Self-Training Classifier: How to Make Any Algorithm Behave Like a Semi-Supervised One
An easy Python implementation of Self-Training using standard classification algorithms from the Sklearn library
Machine Learning
Intro
Semi-Supervised Learning combines labeled and unlabeled examples to expand the available data pool for model training. As a result, we can improve model performance and save a lot of time and money by not having to label thousands of examples manually.
If you have your favorite Supervised Machine Learning algorithm, you will be happy to hear that you can quickly adapt it to use a Semi-Supervised approach through a technique called Self-Training.
Contents
- Where does Self-Training sit within the universe of Machine Learning algorithms?
- How does Self-Training work?
- How to use Self-Training to build models in Python?
Self-Training within the universe of Machine Learning algorithms
There are more Machine Learning algorithms available than any of us can use throughout our Data Science careers. Nevertheless, it is beneficial to understand the most commonly used ones, which I have categorized below. The sunburst chart is interactive, so make sure to click👇 on different categories to enlarge and reveal more.
As explained in the intro section, Self-Training belongs to the Semi-Supervised branch of Machine Learning algorithms since it uses a combination of labeled and unlabeled data to train models.
If you enjoy Data Science and Machine Learning, please subscribe to get an email whenever I publish a new story.
How does Self-Training work?
You may think that Self-Training involves some magic or uses a highly complex approach. In reality, though, the idea behind Self-Training is very straightforward and can be explained by the following steps:
- First, we gather all labeled and unlabeled data, but we only use labeled observations to train our first supervised model.
- Then we use this model to predict the class of unlabeled data.
- In the third step, we select observations that satisfy our predefined criteria (e.g., prediction probability is >90% or belongs to the top 10 of observations with the highest prediction probabilities) and combine these pseudo-labels with labeled data.
- We repeat the process by training a new supervised model using observations with labels and pseudo-labels.
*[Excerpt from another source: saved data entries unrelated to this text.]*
Definition reconcile_options : list (action namespace) := [
  argument "--rail" "rail" (text Ok) true;
  argument "--payer" "payer" (text _address) true;
  argument "--payee" "payee" (text _address) true;
  argument "--nonce" "nonce" (text _bytes32) true;
  argument "--tx-hash" "tx_hash" (text _bytes32) true;
  argument "--log-index" "log_index" (number _uint256) true;
  argument "--required-amount" "required_amount" (number _positive_uint256) true;
  argument "--payer-before" "payer_before" (number _uint256) true;
  argument "--payee-before" "payee_before" (number _uint256) true;
  switch "--sut-paid" "sut_believes_paid" true (Some O);
  switch "--sut-unpaid" "sut_believes_paid" false (Some O);
  argument "--rpc-url" "rpc_url" (text _rpc_url) false;
  argument "--rpc-timeout" "rpc_timeout" seconds false;
  argument "--json" "json_out" (text _output_path) false;
  argument "--markdown" "md_out" (text _output_path) false;
  argument "--log-dir" "log_dir" (text _output_path) false;
  switch "--no-log" "no_log" true None].

Definition drift_options : list (action namespace) := [
  argument "--rail" "rail" (text Ok) true;
  argument "--rpc-url" "rpc_url" (text _rpc_url) true;
  argument "--rpc-timeout" "rpc_timeout" seconds false].

Definition default_timeout : spec_float := float_of_decimal 10 0.
#[local] Arguments timeout_in_bounds : simpl never.
#[local] Arguments default_timeout : simpl never.

(** The defaults; a text default has passed its own validator. *)
Definition reconcile_defaults : namespace := dict_of [
  ("sut_believes_paid", VBool false); ("rpc_url", VStr "http://127.0.0.1:8545");
  ("rpc_timeout", VFloat default_timeout); ("json_out", VNone); ("md_out", VNone);
  ("log_dir", VNone); ("no_log", VBool false)].
Definition drift_defaults : namespace := dict_of [("rpc_timeout", VFloat default_timeout)].
(* ===== verification/CliRun.v ===== *)
(** * What the commands do ([psv/cli.py])

    The two commands as programs on everything they touch: the node, the
    run-record directory, the report files, the console and the clock, any of which
    may fail.

    The theorems: a reconciliation that returns yields a valid report of the rail it
    was asked about; an exit code other than two means that the verdict was
    reached, printed, written where it was asked for, and recorded unless recording
    is off; and only a number too long to print and a usage error that cannot be
    printed escape the documented exit codes.

    Report files lie outside the run-record directory, and a path is the text it
    was given as. *)

From S2P Require Import Prelude PyStr PyText PyVal PyJson PyTime PyUrl PyArgs.
From S2P Require Import Anvil Cli.
From S2P Require Chain Rails RailsLive Report RunRecord.
Local Open Scope Z_scope.

Definition _MAX_REPORT_BYTES : Z := 2 * 1024 * 1024.

(** ** The world of a run *)

Record world (W : Type) := {
  node : W;
  log : RunRecord.log_state;
  outputs : gmap string (list Z);        (* the report files *)
  faults : list RunRecord.outcome;       (* of the next calls on them *)
  console : list bool;                   (* whether the next prints fail *)
  stdout : list string;
  stderr : list string;
  clock : list Z                         (* the next readings *)
}.
Arguments node {W} _.
Arguments log {W} _.
Arguments outputs {W} _.
Arguments faults {W} _.
Arguments console {W} _.
Arguments stdout {W} _.
Arguments stderr {W} _.
Arguments clock {W} _.

Section commands.
Context `{Transport W}.
Notation io := (prog (world W)).

Definition set_node (n : W) (w : world W) : world W := {|
  node := n; log := log w; outputs := outputs w; faults := faults w; console := console w;
  stdout := stdout w; stderr := stderr w; clock := clock w |}.
Definition set_log (l : RunRecord.log_state) (w : world W) : world W := {|
  node := node w; log := l; outputs := outputs w; faults := faults w; console := console w;
  stdout := stdout w; stderr := stderr w; clock := clock w |}.
Definition set_outputs (fs : gmap string (list Z)) (w : world W) : world W := {|
  node := node w; log := log w; outputs := fs; faults := faults w; console := console w;
  stdout := stdout w; stderr := stderr w; clock := clock w |}.
Definition set_faults (os : list RunRecord.outcome) (w : world W) : world W := {|
  node := node w; log := log w; outputs := outputs w; faults := os; console := console w;
  stdout := stdout w; stderr := stderr w; clock := clock w |}.
Definition set_console (fails : list bool) (o e : list string) (w : world W) : world W := {|
  node := node w; log := log w; outputs := outputs w; faults := faults w; console := fails;
  stdout := o; stderr := e; clock := clock w |}.
Definition set_clock (ts : list Z) (w : world W) : world W := {|
  node := node w; log := log w; outputs := outputs w; faults := faults w; console := console w;
  stdout := stdout w; stderr := stderr w; clock := ts |}.

(** [datetime.now(UTC)]: any instant of the calendar. *)
Definition now : io datetime := λ w,
  match clock w with
  | [] => (Ok {| wall := 0; utcoffset := Some 0 |}, w)
  | t :: ts => (Ok {| wall := t mod (3652059 * US_PER_DAY); utcoffset := Some 0 |}, set_clock ts w)
  end.

(** [print(s)] and [print(s, file=sys.stderr)] *)
Definition print (s : string) : io unit := λ w,
  match console w with
  | true :: fails => (raise OSError "Broken pipe", set_console fails (stdout w) (stderr w) w)
  | fails => (Ok tt, set_console (tail fails) (stdout w ++ [s]) (stderr w) w)
  end.
Definition print_error (s : string) : io unit := λ w,
  match console w with
  | true :: fails => (raise OSError "Broken pipe", set_console fails (stdout w) (stderr w) w)
  | fails => (Ok tt, set_console (tail fails) (stdout w) (stderr w ++ [s]) w)
  end.

Definition next_fault : io RunRecord.outcome := λ w,
  match faults w with
  | [] => (Ok RunRecord.Done, w)
  | o :: os => (Ok o, set_faults os w)
  end.

(** [path.parent.mkdir(parents=True, exist_ok=True)] *)
Definition mkdir : io unit :=
  o ← next_fault;
  match o with RunRecord.Fails => lift (raise OSError "mkdir") | _ => mret tt end.

(** [path.write_bytes(data)]: the file is replaced, and may be cut short. *)
Definition write_bytes (path : string) (data : list Z) : io unit :=
  o ← next_fault;
  match o with
  | RunRecord.Fails => lift (raise OSError "open")
  | RunRecord.AtMost n =>
      modify (λ w, set_outputs (<[path := take (Z.to_nat n) data]> (outputs w)) w) ;;
      lift (raise OSError "write")
  | RunRecord.Done => modify (λ w, set_outputs (<[path := data]> (outputs w)) w)
  end.

Definition _write_report (path payload label : string) : io unit :=
  let encoded := encode_utf8 payload in
  lift (raise_if (_MAX_REPORT_BYTES <? Z.of_nat (length encoded)) OSError
          (label +:+ " report exceeds 2097152 bytes")) ;;
  mkdir ;;
  write_bytes path encoded.

(** [try: m  except cs]: the value or the exception *)
Definition attempt {A} (m : io A) (cs : list exn_class) : io (A + exn) :=
  catch (a ← m; mret (inl a)) cs (λ e, mret (inr e)).

(** A new client of the node. *)
Definition with_client {A} (m : prog (RpcClient W) A) : io A := λ w,
  match m {| _id := 0; Anvil.world := node w |} with
  | (r, c) => (r, set_node (Anvil.world c) w)
  end.

Definition live_request_of (args : reconcile_args) : RailsLive.live_request := {|
  RailsLive.rq_payer := payer args; RailsLive.rq_payee := payee args;
  RailsLive.rq_nonce := nonce args; RailsLive.rq_transaction_hash := tx_hash args;
  RailsLive.rq_log_index := log_index args; RailsLive.rq_required_amount := required_amount args;
  RailsLive.rq_payer_before := payer_before args; RailsLive.rq_payee_before := payee_before args;
  RailsLive.rq_believes_paid := sut_believes_paid args |}.

Definition run_reconcile (token : Chain.TokenView) (rail : Rails.RailConfig)
    (q : RailsLive.live_request) (generated_at : option datetime) : io Report.ReconReport :=
  result ← with_client (RailsLive.reconcile_live token rail q);
  t ← (match generated_at with Some t => mret t | None => now end);
  lift (Report.build t rail (RailsLive.rq_payer q) (RailsLive.rq_payee q) (RailsLive.rq_nonce q)
          (RailsLive.rq_believes_paid q) (RailsLive.divergence result) (RailsLive.evidence result)
          generated_at).

(** What the run record tells of the interpreter and the package. *)
Context (str_other : pyval → string) (python platform machine version : string).

Definition inputs_of (args : reconcile_args) : pydict := dict_of [
  ("rail", VStr (rail args));
  ("payer", VStr (payer args));
  ("payee", VStr (payee args));
  ("nonce", VStr (nonce args));
  ("transaction_hash", VStr (tx_hash args));
  ("log_index", VInt (log_index args));
  ("required_amount", VInt (required_amount args));
  ("payer_before", VInt (payer_before args));
  ("payee_before", VInt (payee_before args));
  ("sut_believes_paid", VBool (sut_believes_paid args));
  ("rpc_url", VStr (rpc_url args));
  ("rpc_timeout", VFloat (rpc_timeout args))].

(** The closure [write_record] of a run: whether the audit succeeded. *)
Definition write_record (directory : option string) (inputs : pydict) (started_at : datetime)
    (report : option pydict) (code : Z) (error : option string) : io bool :=
  match directory with
  | None => mret true
  | Some directory =>
      r ← attempt (
        finished_at ← now;
        record ← lift (RunRecord.build_run_record str_other python platform machine version "reconcile"
                         inputs report (VInt code) started_at finished_at error);
        zoom log set_log (RunRecord.write_run_record record)) [OSError; ValueError];
      match r with
      | inl path => print ("Run record: " +:+ directory +:+ "/" +:+ path) ;; mret true
      | inr e => print_error ("audit-record error: " +:+ exn_msg e) ;; mret false
      end
  end.

Definition if_some {A} (o : option A) (f : A → io unit) : io unit :=
  match o with Some a => f a | None => mret tt end.

(** After the report was built: render, write, print, record. *)
Definition emit_report (args : reconcile_args) (report : Report.ReconReport)
    (record : option pydict → Z → option string → io bool) : io Z :=
  markdown ← lift (Report.to_markdown report);
  json_payload ← lift (Report.to_json report);
  wrote ← attempt (
    if_some (json_out args) (λ path, _write_report path json_payload "JSON") ;;
    if_some (md_out args) (λ path, _write_report path markdown "Markdown")) [OSError];
  match wrote with
  | inr e =>
      let message := "output error: " +:+ exn_msg e in
      record (Some (Report.to_dict report)) 2 (Some message) ;;
      print_error message ;;
      mret 2
  | inl _ =>
      print markdown ;;
      if_some (json_out args) (λ path, print ("JSON report: " +:+ path)) ;;
      if_some (md_out args) (λ path, print ("Markdown report: " +:+ path)) ;;
      let code := Report.exit_code report in
      ok ← record (Some (Report.to_dict report)) code None;
      mret (if ok : bool then code else 2)
  end.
Then we make predictions again and add newly selected observations into the pseudo-labeled pool.
- We iterate through these steps until we finish labeling all the data, no additional unlabeled observations satisfy our pseudo-labeling criteria, or we reach the specified max number of iterations.
Here is an illustration that summarizes all of the steps I have just described:
How to use Self-Training in Python?
Let’s now work through a Python example using Self-Training Classifier on real-life data.
Setup
We will use the following data and libraries:
- Marketing campaign data from Kaggle
-
Scikit-learn library for 1) splitting data into train and test samples (train_test_split) 2) performing Semi-Supervised Learning (SelfTrainingClassifier); 3) model evaluation (classification_report)
- Plotly for data visualizations
- Pandas for data manipulation
First, let’s import the libraries that we have listed above.
# Data manipulation
import pandas as pd
# Visualization
import plotly.express as px
# Sklearn
from sklearn.model_selection import train_test_split # for splitting data into train and test samples
from sklearn.svm import SVC # for Support Vector Classification baseline model
from sklearn.semi_supervised import SelfTrainingClassifier # for Semi-Supervised learning
from sklearn.metrics import classification_report # for model evaluation metrics
Next, we download and ingest marketing campaign data (source: Kaggle). We limit file ingestion to a few critical columns since we will only use two features to train our example model.
# Read in data
df = pd.read_csv('marketing_campaign.csv',
encoding='utf-8', delimiter=';',
usecols=['ID', 'Year_Birth', 'Marital_Status', 'Income', 'Kidhome', 'Teenhome', 'MntWines', 'MntMeatProducts']
)
# Create a flag to denote whether the person has any dependants at home (either kids or teens)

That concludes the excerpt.